Amflora potatoes

BASF announced last week that it was moving its genetically modified plant-science headquarters from Germany to the United States. The chemical firm said widespread resistance to GM crops in Europe prompted the move, one which mirrors a decision the company made two decades ago when it opened a biotech research lab in Boston.

The company said it will relocate 123 jobs from Limburgerhof, Germany, and other European facilities to Raleigh, North Carolina. BASF was the last company still pursuing regulatory approval for GM crops in Europe, according to a Nature News Blog article. Though it won approval for its Amflora potato, it was the first time in a decade that a new GM plant was allowed to be grown in the European Union.

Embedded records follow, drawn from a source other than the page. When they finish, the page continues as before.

(** ** The deletions *)

Lemma thin_delete app x gone db : (forall k d, deployments db !! k = Some d -> d_instance d = x -> apply_succeeded d = true -> gone d = false) ->
  Thin app x db (delete_deployments gone db).
Proof.
  intros Hg. split; [done|done| | |]; simpl.
  - intros k e [He _]%map_lookup_filter_Some. eauto using loose_refl.
  - intros k w [Hw _]%map_lookup_filter_Some. eauto.
  - intros k d Hd Hx Hs. split.
    + exists d. apply map_lookup_filter_Some. split; [done|]. simpl. by eapply Hg.
    + intros [v Hv]. exists v. apply map_lookup_filter_Some. split; [done|]. simpl. rewrite Hd. simpl. by eapply Hg.
Qed.
Lemma thin_application app x id i db : id <> app -> instances db !! x = Some i -> i_app i = app -> DepInv db -> Thin app x db (delete_application id db).
Proof.
  intros Hne Hx Ha Hi. eapply thin_trans.
  - apply (thin_delete app x (fun d => bool_decide (d_app d = id))). intros k d Hd Hin _. apply bool_decide_eq_false. intros E.
    destruct (di_scope _ Hi k d i Hd) as (E' & _); [by rewrite Hin|]. congruence.
  - unfold delete_application. split; [done|done| | |]; simpl.
    + intros k e (d & <- & Hd)%lookup_fmap_Some. exists d. split; [done|]. split; [done|by left].
    + intros k w (v & <- & Hv)%lookup_fmap_Some. by exists v.
    + intros k d Hd _ _. split; [|intros [v Hv]]; rewrite lookup_fmap; [rewrite Hd|rewrite Hv]; eauto.
Qed.
Lemma thin_prune_application app x id i db u db' : id <> app -> instances db !! x = Some i -> i_app i = app -> DepInv db ->
  prune_application id db = Ok (u, db') -> Thin app x db db'.
Proof.
  intros Hne Hx Ha Hi H. unfold prune_application in H. apply bind_ok in H as ([] & db1 & H1 & H). apply modify_ok in H1 as [= ->].
  apply bind_ok in H as ([] & db2 & H2 & H). apply modify_ok in H2 as [= ->]. apply modify_ok in H as [= _ ->].
  set (db1 := delete_deployments (fun d => bool_decide (d_app d = id)) db).
  assert (Hi1 : DepInv db1) by by apply DepInv_delete.
  eapply thin_trans; [|eapply thin_trans; [|apply (thin_application app x id i); [done|exact Hx|done|]]].
  - apply (thin_delete app x (fun d => bool_decide (d_app d = id))). intros k d Hd Hin _. apply bool_decide_eq_false. intros E.
    destruct (di_scope _ Hi k d i Hd) as (E' & _); [by rewrite Hin|]. congruence.
  - split; [done| |eauto using loose_refl|eauto|]; simpl.
    + intros n. rewrite map_lookup_filter. destruct (revisions db !! (app, n)); simpl; [|done]. case_guard; [done|]. simpl in *. naive_solver.
    + intros k d Hd _ _. split; [by eexists|done].
  - by apply (DepInv_tables db1).
Qed.

(** The applications a pass deletes have no instance, before and after each deletion. *)
Lemma removed_no_instance cutoff db id : id ∈ removed_applications cutoff db ->
  (forall j i, instances db !! j = Some i -> i_app i <> id) /\
  exists r, applications db !! id = Some r /\ before cutoff (app_removed r) = true.
Proof.
  unfold removed_applications. intros (m & Hm & _)%elem_of_take. apply list_elem_of_lookup_2, list_elem_of_fmap in Hm as ([id' r] & -> & Hm).
  rewrite merge_sort_Permutation in Hm. apply list_elem_of_In, filter_In in Hm as [Hin Hm]. apply list_elem_of_In, elem_of_map_to_list in Hin.
  apply andb_true_iff in Hm as [Hb Hm]. apply Z.eqb_eq in Hm. split; [by apply no_instances|]. by exists r.
Qed.
Lemma thin_prune_applications app x i ids db u db' :
  (forall id, id ∈ ids -> forall j i, instances db !! j = Some i -> i_app i <> id) -> instances db !! x = Some i -> i_app i = app -> DepInv db ->
  tx_iter prune_application ids db = Ok (u, db') -> Thin app x db db'.
Proof.
  revert db. induction ids as [|id ids IH]; intros db Hn Hx Ha Hi H; [apply ret_ok in H as [= _ ->]; apply thin_refl|].
  simpl in H. apply bind_ok in H as ([] & db1 & H1 & H).
  destruct (prune_application_sim true id db _ db1 eq_refl H1) as (Hi1 & Ei & _); [apply Hn; left|done|].
  eapply thin_trans; [eapply thin_prune_application; [|done..|exact H1]; intros <-; eapply Hn; [left|done|done]|].
  eapply IH; [|by rewrite Ei|done|done|exact H]. intros j Hj. rewrite Ei. apply Hn. by right.
Qed.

That BASF has elected to shift research and development in both transgenic plants and biotech to the United States should come as no surprise. There are strong sentiments in Germany against both technologies. “The anti-GM movement is in large part an offspring of the broader anti-biotech movement in the 1980s,” said Klaus Weber, an associate professor of management and organizations who has studied BASF and other German chemical and pharma firms.

While the German anti-biotech movement is still skeptical about the safety and benefits of medical biotechnology, it is more strongly opposed to applications in the agricultural sector, Weber said. Medical—or “red”—biotech had “undeniable medical and health benefits,” he noted, which made it harder to contest. Plus, the industry became highly regulated. Agricultural—or “green”—biotech, on the other hand, hasn’t had the benefit of perceived indispensability. Many early GM crops showed only incremental improvements over non-GM versions, and “industrial agriculture as a whole became suspect in the wake of major scandals, such as mad cow disease,” Weber said.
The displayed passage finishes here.